SACRAMENTO — Obama administration policies stimulating an expansion of tribal gambling have touched off new battles over proposed tribal casinos in California and elsewhere. Since President Barack Obama took office, the Department of the Interior has recognized dozens of new tribes and approved requests from a handful of others to acquire land that could house a casino, contingent on deals between the tribes and their home states.

The department rejected nearly all such applications under President George W. Bush.

While I have written before on the Balkanization of America by our current president ("Our Divisive President"), the creation of more tiny Indian "nations" inside our borders is a literal Balkanization.

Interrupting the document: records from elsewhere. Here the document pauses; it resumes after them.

Lemma picks_material v : picks v → 0 ≤ requiredMaterial v.
Proof. intros (u & Hu & -> & _). apply (sw_material _ _ Hwf u Hu). Qed.

Lemma picks_slots v : picks v → NoDup (usable_slotIds v) ∧ usable_slotIds v ≠ []
  ∧ ∀ x, x ∈ usable_slotIds v → x ∈ ordered.
Proof.
  intros (u & Hu & _ & HN & Hsub & Hlen). destruct (sw_slots _ _ Hwf u Hu) as (_ & Hord & Hc).
  split_and!; [done| |auto]. intros He. rewrite He in Hlen. cbn in Hlen. lia.
Qed.

Lemma picks_identity v w :
  picks v → picks w → plannerOptionIdentity (candidate v) = plannerOptionIdentity (candidate w) →
  candidate v = candidate w.
Proof.
  intros (u & Hu & -> & _) (u' & Hu' & -> & _) Hid. cbn in *. by rewrite (sw_identity _ _ Hwf u u' Hu Hu' Hid).
Qed.

Lemma feasible_part_nil : feasible_part [].
Proof.
  split_and!; [constructor|constructor|]. split; [constructor|constructor|by intros ? ? ?%not_elem_of_nil|].
  intros n Hn. by apply (sw_maximum _ _ Hwf).
Qed.

Lemma feasible_part_app_l vs ws : feasible_part (vs ++ ws) → feasible_part vs.
Proof.
  intros (Hp & HN & Hr). apply Forall_app in Hp as [Hp Hpw]. rewrite bind_app in HN.
  apply NoDup_app in HN as (HN & _ & _). split_and!; try done. rewrite fmap_app in Hr.
  eapply resources_app_l; [|exact Hr]. rewrite Forall_forall in Hpw.
  intros g (w & -> & Hw)%list_elem_of_fmap. by apply picks_material, Hpw.
Qed.

Lemma feasible_part_perm vs ws : vs ≡ₚ ws → feasible_part vs → feasible_part ws.
Proof.
  intros Hp (HF & HN & Hr). split_and!; [by rewrite <-Hp|by rewrite <-Hp|].
  eapply resources_perm; [|exact Hr]. by rewrite Hp.
Qed.

(** Picking the same candidates ties. *)
Lemma picks_tie vs ws :
  Forall picks vs → Forall picks ws → figures <$> vs ≡ₚ figures <$> ws →
  choiceCompare (choice_of vs) (choice_of ws) = 0.
Proof.
  rewrite !Forall_forall. intros Hv Hw Hp. apply choice_ties; [done|]. intros v w Hvin Hwin.
  apply picks_identity; auto.
Qed.

(** ** The shared state *)

Definition slotsOf (vs : list UsableCandidate) : list jstr := vs ≫= usable_slotIds.

(** The state at a node of the search is determined by the candidates chosen
    so far, up to zero entries of the inventory map. *)
Record tracks (chosen : list UsableCandidate) (s : SearchState) : Prop := {
  tr_selected : selected s = list_to_set (id ∘ candidate <$> chosen);
  tr_covered : covered s = list_to_set (slotsOf chosen);
  tr_intervals : usedIntervals s = chosen ≫= intervals ∘ candidate;
  tr_inventory : ∀ u, inventoryUsed s u = materialFrom (inventoryId (candidate u)) (figures <$> chosen);
}.

Lemma slotsOf_snoc vs v : slotsOf (vs ++ [v]) = slotsOf vs ++ usable_slotIds v.
Proof. unfold slotsOf. by rewrite bind_app, bind_singleton. Qed.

In California, there are already over one hundred "federally recognized tribes". Sixty two of them own casinos. In theory, there is some history between the tribe and the land the reconstituted (or newly founded) tribes claim for their Indian casinos. (It's hard to figure how we ever conquered the Indian nations, since so many of them were prescient enough to locate their tribal lands next to where freeway off ramps would some day spring up!)

Of course, those less prescient tribes have had to apply for "off-reservation" casinos, aided and abetted (pun intended) by Vegas gambling interests.

Since Obama took office in 2009, just five federal applications for new land from tribes that did not have reservations have been accepted. But dozens of others are pending, and opponents of the deals fear many more may soon be approved.

Seven such requests from California tribes are now before federal officials, according to gambling critic Cheryl Schmit, director of Stand Up California, which monitors state gambling issues. An additional 78 tribes are seeking federal recognition, according to U.S. Census data.

Lawmakers have begun to question the historic ties the tribes have to the land where they want to build these casinos, and say major gambling operators from Las Vegas and elsewhere are funding the tribes' efforts to win federal approval in exchange for future management contracts.

I'm an egalitarian. I believe that all Americans of all classes, races and creeds should abide by the same set of laws. This extends from our ruling class, who seek to set themselves about the laws they place upon others, to those who call themselves sovereign nations within the US, who are, coincidentally, exempt from many of the same laws.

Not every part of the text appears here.